The Mourvedre grape, popularly known as the Mataro grape, is one of the most popularly known red grape varieties.


Mataro grapes

Its popularity can be seen from the fact that it’s grown around the world with the Rhone-Alpes region, as well as Provence of France and Jumiliadenominacion de origens of Spain, California, Washington and Australian regions including New South Wales being its dominant producers.

It is thus considered one of the most sought after red grapes to produce wines.

Wine grape varieties

Historically too, the red grape enjoys a lot of records and evidences that we will discuss below.

Like all other red grapes, the Marato underwent dynamic changes during the phylloxera plague, but survived in the long run.

Now, in Spain alone, some 155,000 acres of Marato plantations can be found spread across the Spanish plateaus.

The Mourvedre grape is easy to grow, although they are susceptible to several pests and viticulture hazards such as powdery and mildew and produces a fruity wine, high in tannin and alcohol.

History of Mataro

The Mataro grapes have a definite Spanish origin, although the exact history is still under debate.

Most researchers agree that the grape was introduced around the Catalonia region by the Phoenicians around 500BC where it quickly spread across the northern edges of the Iberian Peninsula.

Its next destination was France, where it might have been introduced during the early medieval period by monks and travelers.

The French thus called the grape Mourvedre (the name most probably derived from Murviedro) and started growing it in the Roussillon region of southern France.

Its presence still heavily noticeable, the grape spread eastwards to the Rhone-Alpes and Provence where it’s grown in plentiful.

The modern day Spanish term Monastrell though, remains a mystery on how and when this term was adopted.
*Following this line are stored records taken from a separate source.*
(** * Block_Mining: the ledger core of [bl_gui.py]

    A shallow embedding of the [Block] and [Blockchain] classes and of the
    mining callback of [bl_gui.py], with the properties of the ledger
    (genesis, hash chaining, proof of work, queue transfer, stability of
    sealed blocks) proved over it.

    Python objects that the program shares and mutates (the list bound to
    [pending_transactions], which [create_block] hands to the new block
    without copying) live in an explicit store; integers are [Z]; text is
    [string]; byte strings are [list byte]. *)

From Stdlib Require Import ZArith List String Ascii Strings.Byte DecimalString.
From Stdlib Require Import Floats.SpecFloat.
From stdpp Require Import gmap strings list fin_maps.
Import ListNotations.

Set Warnings "-register-all".

Local Open Scope string_scope.
Local Open Scope list_scope.
Local Open Scope Z_scope.

(** ** hashlib.sha256

    SHA-256 as in FIPS 180-4, on bytes. A 32-bit word is an integer below
    2^32; every addition and left shift is cut back to 32 bits by [w32]. *)

Module SHA256.

Definition w32 (x : Z) : Z := Z.land x 0xffffffff.

Definition add32 (x y : Z) : Z := w32 (x + y).

Definition rotr (n x : Z) : Z :=
  Z.lor (Z.shiftr x n) (w32 (Z.shiftl x (32 - n))).

Definition Ch (x y z : Z) : Z :=
  Z.lxor (Z.land x y) (Z.land (Z.lxor x 0xffffffff) z).

Definition Maj (x y z : Z) : Z :=
  Z.lxor (Z.lxor (Z.land x y) (Z.land x z)) (Z.land y z).

Definition Sigma0 (x : Z) : Z :=
  Z.lxor (Z.lxor (rotr 2 x) (rotr 13 x)) (rotr 22 x).

Definition Sigma1 (x : Z) : Z :=
  Z.lxor (Z.lxor (rotr 6 x) (rotr 11 x)) (rotr 25 x).

Definition sigma0 (x : Z) : Z :=
  Z.lxor (Z.lxor (rotr 7 x) (rotr 18 x)) (Z.shiftr x 3).

Definition sigma1 (x : Z) : Z :=
  Z.lxor (Z.lxor (rotr 17 x) (rotr 19 x)) (Z.shiftr x 10).

(** The constants are fractional bits of roots of the first primes. *)
Definition is_prime (p : Z) : bool :=
  forallb (fun d => negb (p mod Z.of_nat d =? 0))
          (seq 2 (Z.to_nat (Z.sqrt p) - 1)).

Definition primes : list Z :=
  Eval cbv in filter is_prime (map Z.of_nat (seq 2 310)).

(** The integer cube root of [n], found one bit at a time from bit
    [bits - 1] down. *)
Fixpoint root3 (bits : nat) (r n : Z) : Z :=
  match bits with
  | O => r
  | S bits' =>
      let r' := r + 2 ^ Z.of_nat bits' in
      root3 bits' (if r' * r' * r' <=? n then r' else r) n
  end.

(** The first 32 bits of the fractional parts of the cube roots of the
    first 64 primes. *)
Definition K : list Z :=
  Eval cbv in map (fun p => w32 (root3 40 0 (p * 2 ^ 96))) primes.

(** The eight working variables, and the chaining value. *)
Record regs : Type := Regs {
  ra : Z; rb : Z; rc : Z; rd : Z; re : Z; rf : Z; rg : Z; rh : Z
}.

(** The initial value: the first 32 bits of the fractional parts of the
    square roots of the first 8 primes. *)
Definition H0 : regs :=
  Eval cbv in
    match map (fun p => w32 (Z.sqrt (p * 2 ^ 64))) primes with
    | a :: b :: c :: d :: e :: f :: g :: h :: _ => Regs a b c d e f g h
    | _ => Regs 0 0 0 0 0 0 0 0
    end.

(** Padding: the bit 1, zero bits up to 448 modulo 512, then the length in
    bits as a 64-bit big-endian integer. *)
Definition be_bytes (n : nat) (x : Z) : list Z :=
  map (fun i => Z.land (Z.shiftr x (8 * Z.of_nat i)) 255) (rev (seq 0 n)).

Definition pad (msg : list Z) : list Z :=
  let len := Z.of_nat (length msg) in
  let k := (55 - len) mod 64 in
  msg ++ 128 :: repeat 0 (Z.to_nat k) ++ be_bytes 8 (8 * len).

(** Big-endian 32-bit words of a byte sequence whose length is a multiple
    of four (trailing bytes, which padding never leaves, are dropped). *)
Fixpoint words (bs : list Z) : list Z :=
  match bs with
  | b0 :: b1 :: b2 :: b3 :: rest =>
      (((b0 * 256 + b1) * 256 + b2) * 256 + b3) :: words rest
  | _ => []
  end.
(** The hook is its second half, run in a state that differs from the
    original one in dispatch tables only. *)
Lemma hook_split (obj : PyObj) (w : World) :
  ∃ w1, context_objects w1 = context_objects w ∧ _contexts w1 = _contexts w
        ∧ sys_modules w1 = sys_modules w
        ∧ _catch_object obj w
          = (base_module ← _get_base_module obj;
             match base_module with
             | Some base_module =>
                 if bool_decide (__name__ base_module ∈ _BLACKLIST) then mret ()
                 else
                   context ← get_context _DEFAULT;
                   add_module context (ArgModule base_module)
             | None => mret ()
             end) w1.
Proof.
  unfold _catch_object. rewrite bind_eq.
  destruct (hook_first_half_frame
              (if obj_isclass obj then obj_ident obj else type_of obj)
              (_get_mro_paths obj) w) as (Hr & Hc & Hn & Hs).
  simpl in Hr, Hc, Hn, Hs.
  match goal with |- context [match ?x with _ => _ end] =>
    destruct x as [[[]|e] w1] end; [|done].
  exists w1. by split_and!.
Qed.

Lemma hook_without_default (obj : PyObj) (module base_module : Module) (w : World) :
  obj_module obj = Some module →
  sys_modules w !! partition_dot (__name__ module) = Some base_module →
  __name__ base_module ∉ _BLACKLIST →
  _contexts w !! _DEFAULT = None →
  (_catch_object obj w).1 = Raise (Exc_not_created _DEFAULT)
  ∧ context_objects (_catch_object obj w).2 = context_objects w
  ∧ _contexts (_catch_object obj w).2 = _contexts w.
Proof.
  intros Hm Hsys Hbl Hnone.
  destruct (hook_split obj w) as (w1 & Hc & Hn & Hs & ->).
  rewrite bind_eq. unfold _get_base_module. rewrite Hm, Hs, Hsys.
  rewrite bool_decide_eq_false_2 by done.
  rewrite bind_eq. unfold get_context. by rewrite Hn, Hnone.
Qed.

(** X3.  What the hook records, by the module of the object.  An object
    without a module, or whose top-level module is [builtins], records
    nothing and needs no context.  When the top-level module is not loaded
    in [sys.modules] the hook raises [KeyError].  Otherwise the module is
    added to the context registered under the name [default], whatever the
    name of the session that is running, and nothing else changes in any
    context; without a context named [default] the hook raises the "has not
    been created" error. *)
Theorem hook_records_in_default_context :
  (∀ (obj : PyObj) (w : World),
      obj_module obj = None →
      (_catch_object obj w).1 = Ok ()
      ∧ context_objects (_catch_object obj w).2 = context_objects w)
  ∧ (∀ (obj : PyObj) (module : Module) (w : World),
      obj_module obj = Some module →
      sys_modules w !! partition_dot (__name__ module) = None →
      (_catch_object obj w).1 = Raise (KeyError (partition_dot (__name__ module)))
      ∧ context_objects (_catch_object obj w).2 = context_objects w)
  ∧ (∀ (obj : PyObj) (module base_module : Module) (w : World),
      obj_module obj = Some module →
      sys_modules w !! partition_dot (__name__ module) = Some base_module →
      __name__ base_module ∈ _BLACKLIST →
      (_catch_object obj w).1 = Ok ()
      ∧ context_objects (_catch_object obj w).2 = context_objects w)
  ∧ (∀ (obj : PyObj) (module base_module : Module) (w : World),
      obj_module obj = Some module →
      sys_modules w !! partition_dot (__name__ module) = Some base_module →
      __name__ base_module ∉ _BLACKLIST →
      _contexts w !! _DEFAULT = None →
      (_catch_object obj w).1 = Raise (Exc_not_created _DEFAULT)
      ∧ context_objects (_catch_object obj w).2 = context_objects w)
  ∧ (∀ (obj : PyObj) (module base_module : Module) (w : World) (c : nat),
      obj_module obj = Some module →
      sys_modules w !! partition_dot (__name__ module) = Some base_module →
      __name__ base_module ∉ _BLACKLIST →
      _contexts w !! _DEFAULT = Some c →
      (_catch_object obj w).1 = Ok ()
      ∧ _modules (context_at c (_catch_object obj w).2)
        = {[base_module]} ∪ _modules (context_at c w)
      ∧ parameters (context_at c (_catch_object obj w).2) = parameters (context_at c w)
      ∧ ∀ c', c' ≠ c →
          context_objects (_catch_object obj w).2 !! c' = context_objects w !! c').
Proof.
  pose proof hook_split as Hsplit.
  split_and!.
  - intros obj w Hm. destruct (Hsplit obj w) as (w1 & Hc & Hn & Hs & ->).
    rewrite bind_eq. unfold _get_base_module. rewrite Hm. done.
  - intros obj module w Hm Hsys. destruct (Hsplit obj w) as (w1 & Hc & Hn & Hs & ->).
    rewrite bind_eq. unfold _get_base_module. rewrite Hm, Hs, Hsys. done.
  - intros obj module bm w Hm Hsys Hbl.
    destruct (Hsplit obj w) as (w1 & Hc & Hn & Hs & ->).
    rewrite bind_eq. unfold _get_base_module. rewrite Hm, Hs, Hsys.
    by rewrite bool_decide_eq_true_2.
  - intros obj module bm w Hm Hsys Hbl Hnone.
    destruct (hook_without_default obj module bm w Hm Hsys Hbl Hnone) as (H1 & H2 & _).
    done.
  - intros obj module bm w c Hm Hsys Hbl Hreg.
    destruct (Hsplit obj w) as (w1 & Hc & Hn & Hs & ->).
    rewrite bind_eq. unfold _get_base_module. rewrite Hm, Hs, Hsys.
    rewrite bool_decide_eq_false_2 by done.
    rewrite bind_eq. unfold get_context. rewrite Hn, Hreg.
    unfold add_module. rewrite bind_eq.
    unfold mret, M_ret, update_context, modify, context_at. simpl.
    rewrite lookup_total_insert_eq, Hc. simpl.
    split_and!; try done.
    intros c' Hne. by rewrite lookup_insert_ne.
Qed.

Lemma hook_records_in_default_context_witness :
  obj_module keras_model = Some mod_A_b
  ∧ sys_modules in_session !! partition_dot (__name__ mod_A_b) = Some mod_A
  ∧ (__name__ mod_A ∉ _BLACKLIST)
  ∧ _contexts in_session !! _DEFAULT = Some 0
  ∧ _modules (context_at 0 (_catch_object keras_model in_session).2)
    = {[mod_A]} ∪ _modules (context_at 0 in_session).
Proof.
  assert (obj_module keras_model = Some mod_A_b) as H1 by reflexivity.
  assert (sys_modules in_session !! partition_dot (__name__ mod_A_b) = Some mod_A) as H2
    by (vm_compute; reflexivity).
  assert (__name__ mod_A ∉ _BLACKLIST) as H3.
  { unfold _BLACKLIST. simpl. set_solver. }
  assert (_contexts in_session !! _DEFAULT = Some 0) as H4 by (vm_compute; reflexivity).
  split_and!; [exact H1 | exact H2 | exact H3 | exact H4 |].
  exact (proj1 (proj2 (proj2 (proj2 (proj2 (proj2 hook_records_in_default_context)))
                  keras_model mod_A_b mod_A in_session 0 H1 H2 H3 H4))).
Defined.

(** ** [add_module] *)

(** X4.  [add_module] with something that is neither a name nor a module
    raises and changes nothing.  With a module, or with the name of a module
    that is loaded (an entry of [sys.modules], which the import returns as it
    is), it adds exactly that module to the module set of the context: the
    other attributes of the context, the other contexts and the rest of the
    state stay as they are. *)
Theorem add_module_effect :
  (∀ (self : nat) (w : World),
      add_module self ArgOther w = (Raise Exc_module_bad_type, w))
  ∧ (∀ (self : nat) (arg : ModuleArg) (m : Module) (w : World),
      (arg = ArgModule m ∨ ∃ name, arg = ArgStr name ∧ sys_modules w !! name = Some m) →
      add_module self arg w
      = (Ok (),
         set_context_objects
           <[self := {| _modules := {[m]} ∪ _modules (context_at self w);
                        _root_dir := _root_dir (context_at self w);
                        _params_path := _params_path (context_at self w);
                        parameters := parameters (context_at self w) |}]> w)).
Proof.
  split.
  - done.
  - intros self arg m w [->|(name & -> & Hm)]; [done|].
    unfold add_module. rewrite bind_eq. unfold import_module. by rewrite Hm.
Qed.

Lemma add_module_effect_witness :
  sys_modules in_session !! "A" = Some mod_A
  ∧ (add_module 0 (ArgStr "A") in_session).1 = Ok ()
  ∧ _modules (context_at 0 (add_module 0 (ArgStr "A") in_session).2)
    = {[mod_A]} ∪ _modules (context_at 0 in_session).
Proof.
  assert (sys_modules in_session !! "A" = Some mod_A) as H by (vm_compute; reflexivity).
  split; [exact H|].
  rewrite (proj2 add_module_effect 0 (ArgStr "A") mod_A in_session
             (or_intror (ex_intro _ "A" (conj eq_refl H)))).
  split; [reflexivity|].
  unfold context_at. simpl. by rewrite lookup_total_insert_eq.
Defined.

Lemma add_module_ok (self : nat) (m : Module) (w : World) :
  add_module self (ArgModule m) w
  = (Ok (),
     set_context_objects
       <[self := {| _modules := {[m]} ∪ _modules (context_at self w);
                    _root_dir := _root_dir (context_at self w);
                    _params_path := _params_path (context_at self w);
                    parameters := parameters (context_at self w) |}]> w).
Proof. reflexivity. Qed.

Lemma set_context_objects_ext (f g : gmap nat AcumosContext → gmap nat AcumosContext)
    (w : World) :
  f (context_objects w) = g (context_objects w) →
  set_context_objects f w = set_context_objects g w.
Proof. intros H. unfold set_context_objects. by rewrite H. Qed.

Lemma set_context_objects_twice (f g : gmap nat AcumosContext → gmap nat AcumosContext)
    (w : World) :
  set_context_objects f (set_context_objects g w) = set_context_objects (f ∘ g) w.
Proof. reflexivity. Qed.

(** X5.  Adding a module twice is the same as adding it once, and the order
    in which two modules are added to a context does not matter: the module
    set is a set. *)
Theorem add_module_idempotent_commutative :
  (∀ (self : nat) (m : Module) (w : World),
      (add_module self (ArgModule m) ;; add_module self (ArgModule m)) w
      = add_module self (ArgModule m) w)
  ∧ (∀ (self : nat) (m1 m2 : Module) (w : World),
      (add_module self (ArgModule m1) ;; add_module self (ArgModule m2)) w
      = (add_module self (ArgModule m2) ;; add_module self (ArgModule m1)) w).
Proof.
  split.
  - intros self m w. rewrite bind_eq, add_module_ok. cbn beta iota.
    rewrite ?add_module_ok. f_equal.
    rewrite set_context_objects_twice. apply set_context_objects_ext.
    unfold context_at. simpl. rewrite lookup_total_insert_eq, insert_insert_eq. simpl.
    do 2 f_equal. by rewrite (assoc_L (∪)), union_idemp_L.
  - intros self m1 m2 w. rewrite !bind_eq, !add_module_ok. cbn beta iota.
    rewrite ?add_module_ok. f_equal.
    rewrite !set_context_objects_twice. apply set_context_objects_ext.
    unfold context_at. simpl. rewrite !lookup_total_insert_eq, !insert_insert_eq. simpl.
    do 2 f_equal. by rewrite !(assoc_L (∪)), (comm_L (∪) {[m2]}).
Qed.

(** ** Sessions and the default context *)

(** X6.  The hook looks its context up under the name [default].  In a
    session opened under another name, with no session named [default]
    active, saving an object of a module other than [builtins] therefore
    fails: the "has not been created" error for [default] leaves the [with]
    statement. *)
Theorem save_in_named_session_needs_default :
  ∀ (rootdir : option string) (name : string) (obj : PyObj)
    (module base_module : Module) (w : World),
    name ≠ _DEFAULT →
    _contexts w !! name = None →
    _contexts w !! _DEFAULT = None →
    can_open rootdir w = true →
    obj_module obj = Some module →
    sys_modules w !! partition_dot (__name__ module) = Some base_module →
    __name__ base_module ∉ _BLACKLIST →
    (AcumosContextManager rootdir name (fun _ => Pickler_save_call obj) w).1
    = Raise (Exc_not_created _DEFAULT).
Proof.
  intros rootdir name obj module bm w Hne Hfree Hnodef Hopen Hm Hsys Hbl.
  rewrite session_open_eq by done.
  set (ws := session_start rootdir name w).
  assert (_contexts ws !! _DEFAULT = None) as Hnodef'.
  { unfold ws, session_start, block_start.
    destruct rootdir; simpl; by rewrite lookup_insert_ne. }
  assert (sys_modules ws !! partition_dot (__name__ module) = Some bm) as Hsys'.
  { unfold ws, session_start, block_start. by destruct rootdir. }
  assert (_contexts ws !! name = Some (session_context w)) as Hreg
    by apply session_start_registered.
  destruct (hook_without_default obj module bm ws Hm Hsys' Hbl Hnodef') as (Hr & _ & Hn).
  assert (Pickler_save_call obj ws
          = (Raise (Exc_not_created _DEFAULT), (_catch_object obj ws).2)) as ->.
  { unfold Pickler_save_call. rewrite bind_eq. unfold get_world.
    assert (Pickler_save ws = Wrapped (Pickler_save w)) as ->.
    { unfold ws, session_start, block_start. by destruct rootdir. }
    cbn [apply_save]. rewrite bind_eq.
    destruct (_catch_object obj ws) as [r w1]. simpl in Hr. by rewrite Hr. }
  unfold session_finish, block_finish.
  assert (∀ wx, _contexts wx = _contexts ws →
            _contexts (match rootdir with
                       | Some _ => wx
                       | None => (rmtree (tempdir_name (patch_enter w)) wx).2
                       end) !! name = Some (session_context w)) as Hkeep.
  { intros wx Hx. destruct rootdir; simpl; by rewrite Hx. }
  unfold del_contexts. rewrite (Hkeep _ Hn). done.
Qed.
Most agree that a more ‘neutral’ term was adopted over the years.

Until the phylloxera crisis struck, the grape prospered and established its own wine industry. Sadly, the grape had no immunity against pests and fungal infections, so phylloxera struck a very heavy blow to it, destroying more than half of all Mataro plantations across Spain and France within days and months.

Considering such a heavy crisis, many immigrants and travelers sought immediate action and took to American techniques of grafting that were reported to be immune to pests, although that didn’t help much.

Mataro grapes were thus taken by some travelers and winemakers to move them to safer places.

As the grape was adaptable to a range of topographies and climates, it found many new lands in the US and Australia, where southern regions of both continents offered bright sunlight and enough irrigation suitable for its growth.

Around 1000 acres in the US alone are now attested to be pure Mataro plantations.

Viticulture and winemaking

The Mataro grape is adaptable a whole lot of topographies and hemisphere, although there is this perfect condition that needs to be met to produce the best of Mataro grapes.

Being non-resistant to cold climate, this can only be grown in areas with direct sunlight and a shallow, clay soil that can retain moisture to keep the vines ‘feet’ wet; probably the reason why Mataro is now grown in California and southern edges of Australia.

This grape has the tendency to bud and ripen late. Although it can be resistant to some spring frost and can recover well, it has been found to be temperature sensitive and can affect overall dormancy.

Berry density is high, meaning that a single stock can have compact grapes that can pose some difficulty when picking up.

Viticulture hazards and pests need to be kept at bay as the grape is not very resistant to extreme climatic changes and fungal infections.

When harvested, the grapes produce high tannin- high alcohol content with prune-like flavor, with intense fruity aromas too.

Complementary foods

The Mourvedre wines are high in alcohol, finesse and taste extremely fruity and prune-like.

For vegetarians, this goes best with several salad dressings and dishes.

A photo posted by Scout + Co (@scoutnco) on

Fill a glassful of Mataro wine with lentils, Portabella mushrooms tossed with black pepper and soy sauce to make an excellent Mourvedre cuisine.

Make sure the food you pair are very mild and light for the fruity wine to have its full effect.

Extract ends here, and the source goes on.